4. Chasing the record: Wisconsin running back Montee Ball, or "Moneyball," as we like to call him, needs two touchdowns to tie the Big Ten single-season record of 26 held by three players (Ohio State's Pete Johnson in 1975, Indiana's Anthony Thompson in 1988 and Penn State's Ki-Jana Carter in 1994). Ball has scored at least two touchdowns in every game this season and leads the nation with 24 scores in 2011. He'll try to make history as Wisconsin puts Paul Bunyan's Axe on the line at Minnesota.

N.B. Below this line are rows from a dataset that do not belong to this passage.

(** An insertion that made no new entry. *)
Lemma inserted_same s k : phantom_inv s -> phantom_inv (inserted s k no_update (index s)).
Proof.
  intros [Hv Hc]. split; cbn; [done|]. intros i st k' Hst Hq Hk. destruct (Hc i st k' Hst Hq Hk) as (e & He & Ho & Hvo).
  exists e. split_and!; try done. intros E. destruct (Hvo E) as [Hl Hf]. split; [done|]. cbn. rewrite elem_of_app. naive_solver.
Qed.

(** An insertion that made one: the reconciled entries vouch for the tree with
    the new key. *)
Lemma inserted_new s k : phantom_inv s -> visiting s = [] -> table_find (table_ (index s)) k = None ->
  raced (inserted s k (report self (index s) k) (store_new (index s) k DataItem.empty)) = false ->
  phantom_inv (inserted s k (report self (index s) k) (store_new (index s) k DataItem.empty)).
Proof.
  intros [Hv Hc] Hvis Hk. unfold inserted, reconcile, report. cbn [update_node_ptr valid].
  unfold promised in Hv. rewrite Hvis, app_nil_r in Hv.
  set (tb := table_ (index s)) in *. set (u := mkUpdate _ _ _ _ _). set (x := next_item (index s)).
  destruct (reconcile_loop u (cursor_node tb k) (node_version_set_ s)) as [l' b] eqn:Er. cbn [raced].
  intros [Hra ->]%orb_false_iff. apply reconcile_loop_false in Er as [-> Hold]. cbn [new_version u].
  pose proof (insert_tree_le tb k x) as Hle. pose proof (next_law tb k x Hk) as Hnext.
  assert (Hm : ∀ e, matches u (cursor_node tb k) e = true -> owner e = self ∧ node_ptr e = cursor_node tb k).
  { intros e [?%Z.eqb_eq ?%Z.eqb_eq]%andb_prop. done. }
  split; unfold promised; cbn [index node_version_set_ stretches visiting]; rewrite Hvis; cbn [map].
  - rewrite app_nil_r. intros e (e0 & -> & He0)%list_elem_of_fmap Ho. change (table_ (store_new (index s) k DataItem.empty)) with (table_insert tb k x).
    destruct (matches u (cursor_node tb k) e0) eqn:Em; cbn in Ho |- *.
    + destruct (Hm e0 Em) as [_ ->]. rewrite <- Hnext. reflexivity.
    + etrans; [by apply Hv|apply Hle].
  - intros i st k' Hst Hq Hk'. destruct (Hc i st k' Hst Hq Hk') as (e & He & Ho & Hvo).
    rewrite covering_between in He by done. rewrite covering_between by done.
    exists (if matches u (cursor_node tb k) e then mkEntry (owner e) (node_ptr e) (next_full_version_value tb k) else e).
    split; [apply list_elem_of_fmap; by exists e|]. split; [by destruct (matches u _ e)|].
    unfold vouches. cbn [index table_ seen own store_new]. destruct (matches u (cursor_node tb k) e) eqn:Em; cbn [node_ptr version].
    + intros _. destruct (Hm e Em) as [_ En]. specialize (Hold e He Em). cbn [old_version u] in Hold.
      destruct (previous_law tb k x Hk) as [[Hp Hkeep]|Hp].
      2: { destruct Hp. rewrite <- Hold, <- En. by apply Hv. }
      destruct (Hvo ltac:(fold tb; congruence)) as [Hl Hf]. fold tb in Hl, Hf. split; [rewrite En in *; by apply Hkeep|].
      rewrite find_insert, elem_of_app, list_elem_of_singleton. case_decide; naive_solver.
    + intros E. destruct (vouches_tree_le s e k' (table_insert tb k x) Hle (Hv e He Ho) Hvo E) as (_ & ? & Hf).
      split; [done|]. rewrite elem_of_app. naive_solver.
Qed.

5. Starting blocks in Champaign: Michigan and Illinois are trying to get back in the win column, and both teams are looking for stronger starts. The Wolverines have throttled opponents after the first quarter, but have been outscored in the first 15 minutes. The Illini have failed to score in the first half in each of their past three games, all losses. Ron Zook wants his Illinois team to play loose, while offensive coordinator Paul Petrino said it comes down to the basics. Illinois needs to show up offensively against a Michigan team that typically gets better as games go along.

6. Rex vs. Silas: Still undecided about the Big Ten's best running back? You're not alone. Two of the top candidates square off Saturday in State College as Nebraska's Rex Burkhead goes up against Penn State's Silas Redd. Both men have been their teams' most consistent offensive performers this season. Redd comes off of a bye week after recording a historic performance in October, rushing for more than 100 yards in five consecutive games and leading all FBS players with 703 rush yards during the month. Burkhead, who was a bit banged up in last week's loss to Northwestern, has eclipsed 100 rush yards five times in the past seven games.

7. Cousins' chance at redemption: Michigan State QB Kirk Cousins grew up a big Iowa fan and has a few Hawkeye alums in his immediate family. But he has yet to record a win against Iowa as Michigan State's starting quarterback, losing a 15-13 heartbreaker in 2009 and struggling in last year's game, throwing three interceptions, including a pick-six. Cousins gets one final shot at Iowa on Saturday, and it's a huge game for the senior and his Spartans teammates. Iowa has been vulnerable against the pass at times this season, so Cousins and his receivers will look to stretch the field.

8. Axe to grind: Speaking of final chances, Minnesota senior safety Kim Royston gets one last crack at Wisconsin, his former team, on Saturday at TCF Bank Stadium. Royston began his career as a Badger before transferring to Minnesota, where he has faced some hurdles, including a broken leg that sidelined him all of last season. The NCAA granted Royston a sixth year of eligibility, and he has made the most of it as one of few bright spots for Minnesota's defense, leading the Big Ten in solo tackles (51). The Gophers have been playing much better ball as of late, and they hope to shock Wisconsin and regain the Axe on Saturday. Said Royston: "I've been having those visions [of hoisting the Axe] ever since I left there."

9. Buckeyes' boiling point: After looking flat at times last week against Indiana, Ohio State knows it can't afford a similar performance this week at Purdue. The Boilers are one of those teams, like Illinois, that seems to give Ohio State trouble. Ohio State stumbled at Purdue in 2009, putting its Big Ten title hopes in jeopardy. Another loss Saturday likely would take Ohio State out of the Leaders Division race. Buckeyes' running backs Dan Herron and Jordan Hall both are dealing with ankle injuries. Herron is expected to play and Hall could return after missing the Indiana game.

10. Bowl push continues: Northwestern (4-5) and Purdue (4-5) both need two more wins to become bowl eligible, and the quest resumes Saturday on their home fields. After a potentially season-turning win at Nebraska, Northwestern returns home to face 3-6 Rice, which has a victory over, yep, Purdue. Wildcats coach Pat Fitzgerald said his team won't be overlooking the Owls, who can put up plenty of points. Purdue, meanwhile, returns home after consecutive blowout losses on the road against Wisconsin and Michigan. The Boilers are 2-0 in Big Ten home contests and need at least one of the next two (Ohio State, Iowa), plus the finale at Indiana to become bowl-eligible for the first time since 2007.